#### [Work item]
Your output should be every line below, copied exactly.

#### [Source information]
(* ===== verification/BootstrapClaims.v ===== *)
(** What the bootstrapper guarantees: its parsers, its reader of kernel text
    files, the completeness of the function table, and its descriptors. *)
From S2P Require Import Prelude Posix Stdio ElfParser ElfCorrect ElfClaims Bootstrap BootstrapCorrect ResolveCorrect.

(** ** A kernel for the examples: files given in chunks, memory in blocks *)
Record chunkk := mk_chunkk {
  ck_files : list (list Z * list (list Z));
  ck_chunks : list (list Z);
  ck_mem : list (Z * list Z);
  ck_fds : gset Z;
  ck_next : N
}.
Definition ck_open (path : list Z) (k : chunkk) : sysret Z * chunkk :=
  let fd := Z.of_N (ck_next k) in
  match list_find (λ e, e.1 = path) (ck_files k) with
  | Some (_, (_, chunks)) =>
      if decide (fd ∈ ck_fds k) then (SysErr 24, k)
      else (SysOk fd, mk_chunkk (ck_files k) chunks (ck_mem k) ({[fd]} ∪ ck_fds k) (ck_next k + 1))
  | None => (SysErr 2, k)
  end.
Definition ck_read (k : chunkk) : sysret (list Z) * chunkk :=
  match ck_chunks k with
  | [] => (SysOk [], k)
  | c :: r => (SysOk c, mk_chunkk (ck_files k) r (ck_mem k) (ck_fds k) (ck_next k))
  end.
#[export] Instance chunkk_kernel : Kernel chunkk := {|
  k_open path _ _ := ck_open path;
  k_read _ _ := ck_read;
  k_write _ bs k := (SysOk (zlen bs), k);
  k_close fd k := (SysOk tt, mk_chunkk (ck_files k) (ck_chunks k) (ck_mem k) (ck_fds k ∖ {[fd]}) (ck_next k));
  k_lseek _ off _ k := (SysOk off, k);
  k_getdents _ _ k := (SysOk [], k)
|}.
#[export] Instance chunkk_boot : BootKernel chunkk := {|
  k_mem k := mem_of (ck_mem k);
  k_store a bs k := Some (mk_chunkk (ck_files k) (ck_chunks k) ((a, bs) :: ck_mem k) (ck_fds k) (ck_next k));
  k_mmap _ _ _ _ _ _ k := (SysErr 12, k);
  k_munmap _ _ k := k;
  k_prctl _ _ k := (1, k);
  k_socketpair k := (SysErr 24, k);
  k_dlopen _ _ _ _ k := (0, k);
  k_dlsym _ _ _ _ k := (0, k)
|}.
#[export] Program Instance chunkk_fds : FdLaws chunkk := {| k_fds := ck_fds |}.
Next Obligation.
  intros path flags mode k r k' E. cbn in E. unfold ck_open in E.
  destruct (list_find _ _) as [[? [? ?]]|]; [|by simplify_eq].
  case_decide; simplify_eq; [done|]. cbn. split_and!; [lia|done|done].
Qed.
Next Obligation. intros fd k r k' E. by simplify_eq/=. Qed.
Next Obligation. intros k r k' E. by simplify_eq/=. Qed.
Next Obligation. intros fd n k r k' E. cbn in E. unfold ck_read in E. case_match; by simplify_eq. Qed.
Next Obligation. intros. by simplify_eq/=. Qed.
Next Obligation. intros. by simplify_eq/=. Qed.
Next Obligation. done. Qed.
Next Obligation. intros. by simplify_eq/=. Qed.
Next Obligation. intros. by simplify_eq/=. Qed.
Next Obligation. intros. by simplify_eq/=. Qed.
Next Obligation. intros. by simplify_eq/=. Qed.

#### [Result for this exercise]
(* ===== verification/BootstrapClaims.v ===== *)
(** What the bootstrapper guarantees: its parsers, its reader of kernel text
    files, the completeness of the function table, and its descriptors. *)
From S2P Require Import Prelude Posix Stdio ElfParser ElfCorrect ElfClaims Bootstrap BootstrapCorrect ResolveCorrect.

(** ** A kernel for the examples: files given in chunks, memory in blocks *)
Record chunkk := mk_chunkk {
  ck_files : list (list Z * list (list Z));
  ck_chunks : list (list Z);
  ck_mem : list (Z * list Z);
  ck_fds : gset Z;
  ck_next : N
}.
Definition ck_open (path : list Z) (k : chunkk) : sysret Z * chunkk :=
  let fd := Z.of_N (ck_next k) in
  match list_find (λ e, e.1 = path) (ck_files k) with
  | Some (_, (_, chunks)) =>
      if decide (fd ∈ ck_fds k) then (SysErr 24, k)
      else (SysOk fd, mk_chunkk (ck_files k) chunks (ck_mem k) ({[fd]} ∪ ck_fds k) (ck_next k + 1))
  | None => (SysErr 2, k)
  end.
Definition ck_read (k : chunkk) : sysret (list Z) * chunkk :=
  match ck_chunks k with
  | [] => (SysOk [], k)
  | c :: r => (SysOk c, mk_chunkk (ck_files k) r (ck_mem k) (ck_fds k) (ck_next k))
  end.
#[export] Instance chunkk_kernel : Kernel chunkk := {|
  k_open path _ _ := ck_open path;
  k_read _ _ := ck_read;
  k_write _ bs k := (SysOk (zlen bs), k);
  k_close fd k := (SysOk tt, mk_chunkk (ck_files k) (ck_chunks k) (ck_mem k) (ck_fds k ∖ {[fd]}) (ck_next k));
  k_lseek _ off _ k := (SysOk off, k);
  k_getdents _ _ k := (SysOk [], k)
|}.
#[export] Instance chunkk_boot : BootKernel chunkk := {|
  k_mem k := mem_of (ck_mem k);
  k_store a bs k := Some (mk_chunkk (ck_files k) (ck_chunks k) ((a, bs) :: ck_mem k) (ck_fds k) (ck_next k));
  k_mmap _ _ _ _ _ _ k := (SysErr 12, k);
  k_munmap _ _ k := k;
  k_prctl _ _ k := (1, k);
  k_socketpair k := (SysErr 24, k);
  k_dlopen _ _ _ _ k := (0, k);
  k_dlsym _ _ _ _ k := (0, k)
|}.
#[export] Program Instance chunkk_fds : FdLaws chunkk := {| k_fds := ck_fds |}.
Next Obligation.
  intros path flags mode k r k' E. cbn in E. unfold ck_open in E.
  destruct (list_find _ _) as [[? [? ?]]|]; [|by simplify_eq].
  case_decide; simplify_eq; [done|]. cbn. split_and!; [lia|done|done].
Qed.
Next Obligation. intros fd k r k' E. by simplify_eq/=. Qed.
Next Obligation. intros k r k' E. by simplify_eq/=. Qed.
Next Obligation. intros fd n k r k' E. cbn in E. unfold ck_read in E. case_match; by simplify_eq. Qed.
Next Obligation. intros. by simplify_eq/=. Qed.
Next Obligation. intros. by simplify_eq/=. Qed.
Next Obligation. done. Qed.
Next Obligation. intros. by simplify_eq/=. Qed.
Next Obligation. intros. by simplify_eq/=. Qed.
Next Obligation. intros. by simplify_eq/=. Qed.
Next Obligation. intros. by simplify_eq/=. Qed.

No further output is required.